Desde que tengo memoria los libros han sido parte de mi vida; uno de los primeros libros que tuve en mis manos fue el “El Mago de Oz” ilustrado, era más un cómic que un libro, pero me fascinaba ver las letras entre los dibujos y esperaba el día que pudiera leerla, no recuerdo haberlo leído.

Uno o dos años después tuve mi primer libro, creciendo en un hogar católico y teniendo una abuela que daba catequesis, la opción obvia para ellos fue regalarme “La biblia para niños”, libro del que llegué a tener tres ejemplares, el que me regalo mi abuela, el que me dio una monja y el que obsequiaron mis padres, ningúno sobrevivió a las mudanzas que mi familia o yo hemos hecho.

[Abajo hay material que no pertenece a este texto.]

Lemma start_skip (m : ServiceManager) (started : list ServiceId) (id : ServiceId)
    (spec : ServiceSpec) (events : list ProcEvent) (detail : list Z) :
  m_specs m !! id = Some spec → ssp_mandatory spec = false → start_state m started →
  (∀ id group, balance events id group = 0) →
  (∀ id' group, Spawned id' group ∈ events → id' = id) →
  start_state (record (set_running m (m_running m) events) "optional_service_failed" id detail)
    (started ++ [id]).
Proof.
  intros Hs Hopt [[Hr Hb] Honly Hmand Hh Hg Hord] He Hev. constructor; cbn; [| | |done..|].
  - by apply (manager_idle m) with (events := events).
  - intros id' H%Honly. set_solver.
  - intros id' spec' [Hin| ->%list_elem_of_singleton]%elem_of_app Hs' Hm; [eauto|congruence].
  - apply order_extends; [done|]. intros e1 id' group e2 spec' E Hs' Hm.
    assert (id' = id) as -> by (apply (Hev id' group); rewrite E; set_solver). congruence.
Qed.

(** A mandatory service that does not start ends the start. *)
Lemma start_fails (m : ServiceManager) (started rest : list ServiceId) (id : ServiceId)
    (spec : ServiceSpec) (events : list ProcEvent) (required : list ServiceId) :
  config_ok (m_specs m) (m_executables m) (m_order m) required → m_order m = started ++ id :: rest →
  m_specs m !! id = Some spec → ssp_mandatory spec = true → start_state m started →
  (∀ id group, balance events id group = 0) →
  (events = [] ∨ ∃ pid, events = [Spawned id pid; Dropped id pid]) →
  let m' := (shutdown stop (set_running m (m_running m) events)).2 in
  m_specs m' = m_specs m ∧ m_order m' = m_order m ∧ started_in_order (m_specs m) (m_trace m') ∧
  manager_ok m' ∧ m_running m' = ∅ ∧ rg_ready (m_readiness m') = false.
Proof.
  intros Hc Ho Hs Hm Hst He Hev. set (m1 := set_running m (m_running m) events).
  assert (manager_ok m1) as H1.
  { by apply (manager_idle m) with (events := events); [apply Hst|..]. }
  pose proof (shutdown_spec stop m1 H1) as Hd. pose proof (shutdown_trace stop m1) as (ev & Ht & Hno).
  destruct (shutdown stop m1) as [r m2]. cbn [snd] in *.
  destruct Hd as (Hok & Hr & Hg & Hord & Hsp). split_and!; [done..| |done|done|done]. rewrite Ht.
  apply order_extends; [apply order_extends; [apply Hst|]|].
  - intros e1 id' group e2 spec' E Hs' _ d Hd. destruct Hev as [->|[pid ->]]; [by destruct e1|].
    destruct e1 as [|? [|? []]]; [|done..]. injection E as <- _ _. rewrite app_nil_r.
    rewrite Hs in Hs'. injection Hs' as <-. by eapply dependencies_there.
  - intros e1 id' group e2 spec' ->. exfalso. apply (Hno id' group). set_solver.
Qed.

Lemma start_loop_spec (required rest started : list ServiceId) (m : ServiceManager) :
  config_ok (m_specs m) (m_executables m) (m_order m) required → m_order m = started ++ rest →
  start_state m started →
  let '(r, m') := start_loop spawn stop rest m in
  m_specs m' = m_specs m ∧ m_order m' = m_order m ∧ started_in_order (m_specs m) (m_trace m') ∧
  match r with
  | Ok _ => start_state m' (m_order m)
  | Err _ => manager_ok m' ∧ m_running m' = ∅ ∧ rg_ready (m_readiness m') = false
  end.
Proof.
  revert m started. induction rest as [|id rest IH]; intros m started Hc Ho Hst; cbn [start_loop].
  { rewrite app_nil_r in Ho. rewrite Ho. split_and!; [done..|apply Hst|done]. }
  assert (is_Some (m_specs m !! id)) as [spec Hs].
  { apply (co_order _ _ _ _ Hc). rewrite Ho. set_solver. }
  destruct (co_executables _ _ _ _ Hc id) as [executable Hx]; [by rewrite Hs|]. rewrite Hs, Hx.
  pose proof (spawn_service_spec executable spec 0 (spawn id)) as Hspawn.
  destruct (spawn_service executable spec 0 (spawn id)) as [[service|e] events]; cbv zeta.
  - destruct Hspawn as (Hspec & -> & Hh).
    match goal with |- context [start_loop _ _ rest ?m'] => apply (IH m' (started ++ [id])) end;
      [done|by rewrite <-app_assoc|]. by eapply start_one.
  - destruct Hspawn as (Hbal & Hev). rewrite (co_ids _ _ _ _ Hc id spec Hs) in Hev.
    destruct (ssp_mandatory spec) eqn:Hm; cbn [negb].
    + pose proof (start_fails m started rest id spec events required Hc Ho Hs Hm Hst Hbal Hev) as H.
      by destruct (shutdown _ _) as [[] m2].
    + match goal with |- context [start_loop _ _ rest ?m'] => apply (IH m' (started ++ [id])) end;
      [done|by rewrite <-app_assoc|].
      eapply start_skip; [exact Hs|done..|]. intros id' group.
      destruct Hev as [->|[pid ->]]; set_solver.
Qed.

End StartAll.

Lemma new_manager_ok (try_clone : Z → result (list Z) Z) (manifest : VerifiedManifest)
    (specs : list ServiceSpec) (required : list ServiceId) (m : ServiceManager) :
  new_manager try_clone manifest specs required = Ok m →
  config_ok (m_specs m) (m_executables m) (m_order m) required ∧
  (∀ spec, spec ∈ specs → m_specs m !! ssp_id spec = Some spec) ∧
  (∀ id spec, m_specs m !! id = Some spec → spec ∈ specs) ∧
  m_running m = ∅ ∧ m_trace m = [] ∧ ∀ spawn, start_state spawn m [].
Proof.
  unfold new_manager.
  destruct (validate_specs _ _ _ _) as [[[by_id order] executables]|] eqn:E; [|done].
  intros [= <-]. cbn. pose proof E as Hok%validate_specs_ok. unfold validate_specs in E.
  destruct (collect_specs _ _ _ _ _) as [[m e]|] eqn:Ec; [|done].
  apply collect_specs_all in Ec as (_ & Hall & Hfrom). destruct (check_required _ _); [|done].
  destruct (check_all _ _); [|done]. destruct (topological_order _); [|done].
  injection E as <- _ _. split_and!; [done|done| |done|done|].
  - intros id spec [H|H]%Hfrom; [by rewrite lookup_empty in H|done].
  - intros spawn. constructor; cbn.
    + split; cbn; [|done]. intros id s. by rewrite lookup_empty.
    + intros id [s H]. by rewrite lookup_empty in H.
    + by intros id spec H%not_elem_of_nil.
    + intros id s. by rewrite lookup_empty.
    + done.
    + by intros [] id group t2 spec E'.
Qed.
(* ===== verification/Startup.v ===== *)
(** * The start of the guest

    [guest/sendbox-guest/src/supervisor.rs] with [state.rs], [audit.rs], the files of [runtime.rs],
    the controls of [platform.rs] and the services that [broker.rs], [trace.rs], [egress.rs] and
    [mcp_broker.rs] describe.

    A run is a computation over a world: the startup state, the audit log, the files of the session,
    the services and the steps taken so far.  The replies of the operating system, and the values
    read through it, are those of an environment; a step that fails may have had its effect. *)

From S2P Require Import Prelude RustStr GuestService.

(** ** The startup state ([state.rs]) *)

Inductive StartupState : Type :=
| AwaitingBootstrap
| BootstrapConsumed
| ManifestVerified
| RuntimePrepared
| ControlsVerified
| ServicesStarting
| SelfTesting
| Ready
| AgentLaunchPermitted
| ShuttingDown
| Terminated
| StartupFailed.

#[global] Instance StartupState_eq_dec : EqDecision StartupState.
Proof. solve_decision. Defined.

Definition state_name (state : StartupState) : list Z :=
  str match state with
      | AwaitingBootstrap => "awaiting_bootstrap"
      | BootstrapConsumed => "bootstrap_consumed"
      | ManifestVerified => "manifest_verified"
      | RuntimePrepared => "runtime_prepared"
      | ControlsVerified => "controls_verified"
      | ServicesStarting => "services_starting"
      | SelfTesting => "self_testing"
      | Ready => "ready"
      | AgentLaunchPermitted => "agent_launch_permitted"
      | ShuttingDown => "shutting_down"
      | Terminated => "terminated"
      | StartupFailed => "failed"
      end.

Definition is_allowed (from to : StartupState) : bool :=
  match from, to with
  | AwaitingBootstrap, BootstrapConsumed
  | BootstrapConsumed, ManifestVerified
  | ManifestVerified, RuntimePrepared
  | RuntimePrepared, ServicesStarting
  | ServicesStarting, ControlsVerified
  | ControlsVerified, SelfTesting
  | SelfTesting, Ready
  | Ready, AgentLaunchPermitted
  | Ready, ShuttingDown
  | AgentLaunchPermitted, ShuttingDown
  | StartupFailed, ShuttingDown
  | ShuttingDown, Terminated => true
  | _, _ => false
  end.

Este libro era un conjunto de historias resumidas, muy resumidas, de los principales pasajes del Antiguo Testamento, y la única historia que todavía recuerdo, a pedazos, fue la de José el soñador; lo mágico de esta memoria es que al recordarla es qué o me imagino a mi mismo acostado en mi litera o bien, revivo las partes de la historia que aun conservo, pero no en párrafos o letras, estos recuerdos llegan en imágenes, y sé que desde que empecé a leer, cada libro que me ha gustado, lo revivo de esa misma manera.

Poder recordar de esa manera los libros, fue lo que me hizó que me fascinaran, ya no eran simplemente letras un libro, se volvieron mundos a donde escapar y compartir aventuras con los protagonistas.

Espero no ser el único que recuerde los libros que ha leído de esa forma.